Enfin, la limitation, initialement jurisprudentielle du nombre de lots pouvant être dévolus à un même soumissionnaire ou encore du nombre de lot pour lesquels un même opérateur pouvait présenter une offre est consacrée par l’ordonnance. Le décret prévoit, dans ces cas, que c’est à l’acheteur d’indiquer, dans les documents de la consultation, les règles d’attribution, notamment lorsqu’un soumissionnaire se verrait attribuer un nombre de lot supérieur au nombre de lot autorisé.

La polémique est venue du Sénat, qui a inséré dans le projet de loi de ratification de l’ordonnance une disposition prévoyant la suppression du dispositif permettant à l’acheteur d’autoriser les soumissionnaires à présenter une offre variable selon le nombre de lots susceptibles d’être obtenus (Sénat, Projet de loi ratifiant l’ordonnance n° 2015-899 du 23 juillet 2015 relative aux marchés publics, texte de la Commission des lois du 16 mars 2016, n° 478, 2015-2016). Il n’a pas échappé aux parlementaires que ce dispositif est susceptible de vider le principe de l’allotissement de tout son sens, et n’est pas cohérent avec la politique menée pour faciliter l’accès des PME à la commande publique. Affaire à suivre…

Le contenu des documents de marché (article 15 et suivants du décret)

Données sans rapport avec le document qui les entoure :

(* ===== verification/PickNodes.v ===== *)
(** * Choosing the pool a request is served from

    [utils/pick_nodes.go].  [PickNodes] compares slices by the address of their
    first element, so a slice here carries the identity of its backing array. *)

From S2P Require Import Prelude GoStrings Types LbNode.
Local Open Scope Z_scope.

Record nslice := mkSlice { base : nat; elems : list Node }.

(** Allocation of a backing array: the next unused identity. *)
Definition heap : Type := nat.

(** [&a[0] == &b[0]] for non-empty slices that start at their array's start. *)
Definition same_array (a b : nslice) : bool := bool_decide (base a = base b).

Definition preferAvailableNodes (h : heap) (nodes : nslice) : heap * nslice :=
  if bool_decide (elems nodes = []) then (h, nodes) else
  if forallb Available (elems nodes) then (h, nodes) else
  let available := filter (λ n, Available n = true) (elems nodes) in
  if bool_decide (available ≠ []) then (S h, mkSlice h available) else (S h, nodes).

Section Pick.
Context `{GoEthereum}.
(** The state the block-context getter memoizes in. *)
Context {St : Type}.

Definition PickNodes (h : heap) (getBlockContext : option (St → go (option BlockContext * St)))
    (st : St) (blockHeight : option Z) (archiveNodes stateNodes nativeNodes : nslice)
    (forceArchive forceNative : bool) : go (nslice * St) :=
  let '(h, archiveNodes) := preferAvailableNodes h archiveNodes in
  let '(h, stateNodes) := preferAvailableNodes h stateNodes in
  let '(h, nativeNodes) := preferAvailableNodes h nativeNodes in
  if forceNative then Ret (nativeNodes, st) else
  if forceArchive then Ret (archiveNodes, st) else
  let stateNodes := if bool_decide (elems stateNodes = []) then archiveNodes else stateNodes in
  let archiveNodes := if bool_decide (elems archiveNodes = []) then stateNodes else archiveNodes in
  if bool_decide (length (elems stateNodes) = length (elems archiveNodes))
     && (bool_decide (elems stateNodes = []) || same_array stateNodes archiveNodes)
  then Ret (stateNodes, st) else
  let! '(blockContext, st) :=
    match getBlockContext with Some get => get st | None => Ret (None, st) end in
  match blockContext with
  | None => Ret (stateNodes, st)
  | Some ctx =>
      if bool_decide (Type_ ctx ≠ "Equals") then Ret (stateNodes, st) else
      match BlockId ctx with
      | None => Ret (stateNodes, st)
      | Some id =>
          match BlockNumber id with
          | None => Ret (stateNodes, st)
          | Some blockNumber =>
              if (blockNumber =? LatestBlockNumber) || (blockNumber =? PendingBlockNumber)
              then Ret (stateNodes, st) else
              match blockHeight with
              | None => Ret (archiveNodes, st)
              | Some height =>
                  let stateLow := height - 64 in
                  if stateLow <=? blockNumber then Ret (stateNodes, st)
                  else Ret (archiveNodes, st)
              end
          end
      end
  end.

(** ** The decision table *)

(** Available nodes, or all of them when none is. *)
Definition prefer (nodes : list Node) : list Node :=
  let available := filter (λ n, Available n = true) nodes in
  if decide (available = []) then nodes else available.

(** Only a request pinned to a block number below the window the state nodes
    keep needs an archive node. *)
Definition needs_archive (bc : option BlockContext) (height : option Z) : bool :=
  match bc with
  | Some (mkBlockContext (Some (mkBlockNumberOrHash (Some n) _)) t) =>
      bool_decide (t = "Equals") && negb (n =? LatestBlockNumber) && negb (n =? PendingBlockNumber)
      && match height with None => true | Some h => n <? h - 64 end
  | _ => false
  end.

(** Whether the choice depends on the block context at all. *)
Definition consults (archive state : list Node) (forceArchive forceNative : bool) : bool :=
  negb forceNative && negb forceArchive
  && bool_decide (archive ≠ []) && bool_decide (state ≠ []).

Definition pick (bc : option BlockContext) (height : option Z) (archive state native : list Node)
    (forceArchive forceNative : bool) : list Node :=
  if forceNative then prefer native else
  if forceArchive then prefer archive else
  if decide (state = []) then prefer archive else
  if decide (archive = []) then prefer state else
  if needs_archive bc height then prefer archive else prefer state.
End Pick.

Lemma prefer_nil nodes : prefer nodes = [] ↔ nodes = [].
Proof. unfold prefer. case_decide; [done|]. split; [done|]. by intros ->. Qed.

Lemma prefer_sublist nodes : prefer nodes `sublist_of` nodes.
Proof. unfold prefer. case_decide; [done|apply sublist_filter]. Qed.

Lemma prefer_all nodes : forallb Available nodes = true → prefer nodes = nodes.
Proof.
  intros Hall. unfold prefer. case_decide as E; [done|]. clear E.
  induction nodes as [|n nodes IH]; simpl in Hall; [done|]. b2p.
  rewrite filter_cons_True by done. by rewrite IH.
Qed.

(** [preferAvailableNodes] computes [prefer]; its result is the argument's array
    or a fresh one. *)
Lemma preferAvailableNodes_spec h s :
  let '(h', s') := preferAvailableNodes h s in
  elems s' = prefer (elems s) ∧ (h ≤ h')%nat ∧ (base s' = base s ∨ (h ≤ base s' < h')%nat).
Proof.
  unfold preferAvailableNodes. case_bool_decide as E0; [rewrite E0; split_and!; [done|lia|by left]|].
  destruct (forallb Available (elems s)) eqn:E1;
    [rewrite prefer_all by done; split_and!; [done|lia|by left]|].
  unfold prefer. case_bool_decide as E2; simpl.
  - rewrite decide_False by done. split_and!; [done|lia|right; lia].
  - rewrite decide_True by done. split_and!; [done|lia|by left].
Qed.

(** Distinct pools stay in distinct arrays. *)
Lemma prefer_distinct h a s :
  base a ≠ base s → (base a < h)%nat → (base s < h)%nat →
  let '(h1, a') := preferAvailableNodes h a in
  let '(h2, s') := preferAvailableNodes h1 s in
  base a' ≠ base s'.
Proof.
  intros Hne Ha Hs. pose proof (preferAvailableNodes_spec h a) as H1.
  destruct (preferAvailableNodes h a) as [h1 a']. destruct H1 as (_ & Hh1 & Hb1).
  pose proof (preferAvailableNodes_spec h1 s) as H2.
  destruct (preferAvailableNodes h1 s) as [h2 s']. destruct H2 as (_ & Hh2 & Hb2). lia.
Qed.

Section PickSpec.
Context `{GoEthereum} {St : Type}.

Definition consult (get : option (St → go (option BlockContext * St))) (st : St)
  : go (option BlockContext * St) :=
  match get with Some get => get st | None => Ret (None, st) end.

(** The last part of [PickNodes]: the route a block context asks for. *)
Lemma route_by_context bc height (s a : nslice) (st : St) :
  match bc with
  | None => Ret (s, st)
  | Some ctx =>
      if bool_decide (Type_ ctx ≠ "Equals") then Ret (s, st) else
      match BlockId ctx with
      | None => Ret (s, st)
      | Some id =>
          match BlockNumber id with
          | None => Ret (s, st)
          | Some n =>
              if (n =? LatestBlockNumber) || (n =? PendingBlockNumber) then Ret (s, st) else
              match height with
              | None => Ret (a, st)
              | Some h => if h - 64 <=? n then Ret (s, st) else Ret (a, st)
              end
          end
      end
  end = Ret (if needs_archive bc height then a else s, st).
Proof.
  unfold needs_archive.
  destruct bc as [[[[[n|] hash]|] t]|]; cbn [BlockId BlockNumber Type_]; try done;
    try (case_bool_decide; done).
  case_bool_decide as Et; [by rewrite bool_decide_eq_false_2|].
  rewrite bool_decide_eq_true_2 by done. cbn [andb].
  destruct (n =? LatestBlockNumber), (n =? PendingBlockNumber); try done.
  destruct height as [h|]; [|done]. cbn [orb negb andb]. rewrite Z.ltb_antisym.
  by destruct (h - 64 <=? n).
Qed.

Lemma PickNodes_table h get (st : St) height a s n fa fn :
  (base a < h)%nat → (base s < h)%nat →
  base a ≠ base s ∨ elems a = [] ∨ elems s = [] →
  (let! '(r, st) := PickNodes h get st height a s n fa fn in Ret (elems r, st)) =
  let! '(bc, st) := if consults (elems a) (elems s) fa fn then consult get st else Ret (None, st) in
  Ret (pick bc height (elems a) (elems s) (elems n) fa fn, st).
Proof.
  intros Ha Hs Hne. unfold PickNodes, consults, pick.
  pose proof (prefer_distinct h a s) as Hd.
  pose proof (preferAvailableNodes_spec h a) as H1.
  destruct (preferAvailableNodes h a) as [h1 a']. destruct H1 as (Ea & _ & _).
  pose proof (preferAvailableNodes_spec h1 s) as H2.
  destruct (preferAvailableNodes h1 s) as [h2 s']. destruct H2 as (Es & _ & _).
  pose proof (preferAvailableNodes_spec h2 n) as H3.
  destruct (preferAvailableNodes h2 n) as [h3 n']. destruct H3 as (En & _ & _).
  destruct fn; [by rewrite <- En|]. destruct fa; [by rewrite <- Ea|]. cbn [negb andb].
  rewrite <- Ea, <- Es.
  assert (∀ x y, elems x = prefer (elems y) →
    bool_decide (elems x = []) = bool_decide (elems y = [])) as Hnil.
  { intros x y E. apply bool_decide_ext. by rewrite E, prefer_nil. }
  rewrite (Hnil s' s), (Hnil a' a) by done.
  destruct (decide (elems s = [])) as [Es0|Es0].
  { rewrite (bool_decide_eq_true_2 _ Es0).
    rewrite (bool_decide_eq_false_2 (elems s ≠ [])) by tauto. rewrite andb_false_r. cbn [go_bind].
    assert ((if bool_decide (elems a = []) then a' else a') = a') as -> by by case_bool_decide.
    rewrite (bool_decide_eq_true_2 (_ = _)) by done. unfold same_array.
    rewrite (bool_decide_eq_true_2 (base a' = base a')) by done. rewrite orb_true_r. done. }
  rewrite (bool_decide_eq_false_2 _ Es0), (bool_decide_eq_true_2 (elems s ≠ []) Es0).
  destruct (decide (elems a = [])) as [Ea0|Ea0].
  { rewrite (bool_decide_eq_true_2 _ Ea0).
    rewrite (bool_decide_eq_false_2 (elems a ≠ [])) by tauto. cbn [andb go_bind].
    rewrite (bool_decide_eq_true_2 (_ = _)) by done. unfold same_array.
    rewrite (bool_decide_eq_true_2 (base s' = base s')) by done. rewrite orb_true_r. done. }
  rewrite (bool_decide_eq_false_2 _ Ea0), (bool_decide_eq_true_2 (elems a ≠ []) Ea0).
  assert (base a' ≠ base s') as Hb by (apply Hd; naive_solver).
  assert (bool_decide (elems s' = []) || same_array s' a' = false) as ->.
  { unfold same_array. rewrite (Hnil s' s), (bool_decide_eq_false_2 _ Es0) by done.
    by rewrite bool_decide_eq_false_2 by congruence. }
  rewrite andb_false_r. cbn [andb]. unfold consult.
  destruct (match get with Some get => get st | None => Ret (None, st) end) as [[bc st']| |];
    [|done|done]. cbn [go_bind]. rewrite route_by_context. cbn [go_bind].
  by destruct (needs_archive bc height).
Qed.
End PickSpec.

(** ** Properties *)

(** C10: [PickNodes] computes the decision table: native and archive on demand, otherwise
    the pool that exists, and with both pools the archive only for a request pinned to a
    block number older than the 64 blocks the state nodes keep (or of unknown age); in each
    pool the available nodes, or all of them when none is.  The block context is obtained
    exactly when both pools exist and none is forced. *)
Theorem PickNodes_decides `{GoEthereum} {St : Type} h get (st : St) height a s n fa fn :
  (base a < h)%nat → (base s < h)%nat →
  base a ≠ base s ∨ elems a = [] ∨ elems s = [] →
  (let! '(r, st) := PickNodes h get st height a s n fa fn in Ret (elems r, st)) =
  let! '(bc, st) := if consults (elems a) (elems s) fa fn then consult get st else Ret (None, st) in
  Ret (pick bc height (elems a) (elems s) (elems n) fa fn, st).
Proof. apply PickNodes_table. Qed.

Definition pool1 : nslice := mkSlice 0 [example_node "a" "10.0.0.1" 1 0; example_node "b" "10.0.0.2" 2 1].
Definition pool2 : nslice := mkSlice 1 [example_node "c" "10.0.0.3" 3 2].

Definition pick_eth : GoEthereum := {|
  LatestBlockNumber := -2; PendingBlockNumber := -1; EarliestBlockNumber := 0;
  FinalizedBlockNumber := -3; SafeBlockNumber := -4;
  DecodeUint64 := λ _, None; HashUnmarshalText := λ _, None |}.

Lemma PickNodes_decides_witness :
  let ctx := mkBlockContext (Some (mkBlockNumberOrHash (Some 100) None)) "Equals" in
  (let! '(r, st) := @PickNodes pick_eth nat 9%nat (Some (λ k, Ret (Some ctx, S k))) 0%nat (Some 1000)
     pool1 pool2 (mkSlice 2 []) false false in Ret (elems r, st)) =
  Ret ([example_node "a" "10.0.0.1" 1 0], 1%nat).
Proof.
  intros ctx.
  rewrite (@PickNodes_decides pick_eth nat 9%nat (Some (λ k, Ret (Some ctx, S k))) 0%nat (Some 1000)
    pool1 pool2 (mkSlice 2 []) false false); [reflexivity|simpl; lia|simpl; lia|by left].
Defined.

(** A pool that has nodes is never emptied by the choice: whenever the chain has a node
    of the demanded kind (any archive or state node, if nothing is forced), some node is
    offered, and every node offered is one of the pools'. *)
Theorem pick_offers `{GoEthereum} bc height a s n fa fn :
  (pick bc height a s n fa fn = [] ↔
   if fn then n = [] else if fa then a = [] else a = [] ∧ s = []) ∧
  ∀ x, x ∈ pick bc height a s n fa fn → x ∈ a ∨ x ∈ s ∨ x ∈ n.
Proof.
  assert (∀ l x, x ∈ prefer l → x ∈ l) as Hp.
  { intros l x Hx. eapply sublist_subseteq; [apply prefer_sublist|done]. }
  unfold pick. split.
  - repeat case_match; rewrite ?prefer_nil; naive_solver.
  - intros x. repeat case_match; intros Hx%Hp; auto.
Qed.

Le contenu du marché relève de la liberté contractuelle de la personne publique, l’ordonnance du 23 juillet 2015 restait relativement discrète sur la question, notamment parce qu’elle ne relève, pour l’essentiel, pas d’un texte de niveau législatif.

L’ordonnance a toutefois transposé les développements de la directive 2014/24/UE sur la notion de cycle de vie. Dorénavant les clauses du contrat peuvent se rapportant à n’importe quel stade du cycle de vie de l’ouvrage, des services ou des fournitures faisan l’objet du marché bénéficient d’une présomption avec ce dernier. Cette notion de cycle de vie, déjà connue des acheteurs du secteur de la défense, permet au pouvoir réglementaire de laisser une place plus importante au développement durable dans les contrats de la commande publique et ainsi, encourager les acheteurs à y recourir tant lors de la passation que de l’exécution du contrat. Cette notion contribue à faire des marchés publics des vecteurs de politiques publiques.

L’ordonnance impose également de définir, dans les documents du marché, le prix et la durée d’exécution du contrat.

Le décret n’apporte aucune nouveauté quant au contenu des marchés publics :

  • le caractère écrit demeure obligatoire lorsque la valeur du marché est supérieure à 25 000 euros HT,
  • le contrat peut renvoyer aux CCAG, et comporte le cas échéant l’indication des articles auxquels il est dérogé ;
  • la durée du contrat doit tenir compte de la « nature des prestations et de la nécessité d’une remise en concurrence périodique » et demeure, dans cette mesure, à l’appréciation des acheteurs, sauf pour les accords-cadres dont la durée maximale est fixée à quatre ans, huit ans pour les entités adjudicatrices ;
  • la reconduction du contrat doit être prévue dès la mise en concurrence initiale qui doit en tenir compte. La reconduction est par principe tacite ;
  • le prix d’un marché public est par principe définitif ferme ou révisable, l’acheteur peut recourir au prix provisoire dans des cas limitativement énumérés. Il est à noter que les dispositions sur le prix s’appliquent à périmètre constant, c’est à dire seulement aux acheteurs antérieurement soumis au code des marchés publics.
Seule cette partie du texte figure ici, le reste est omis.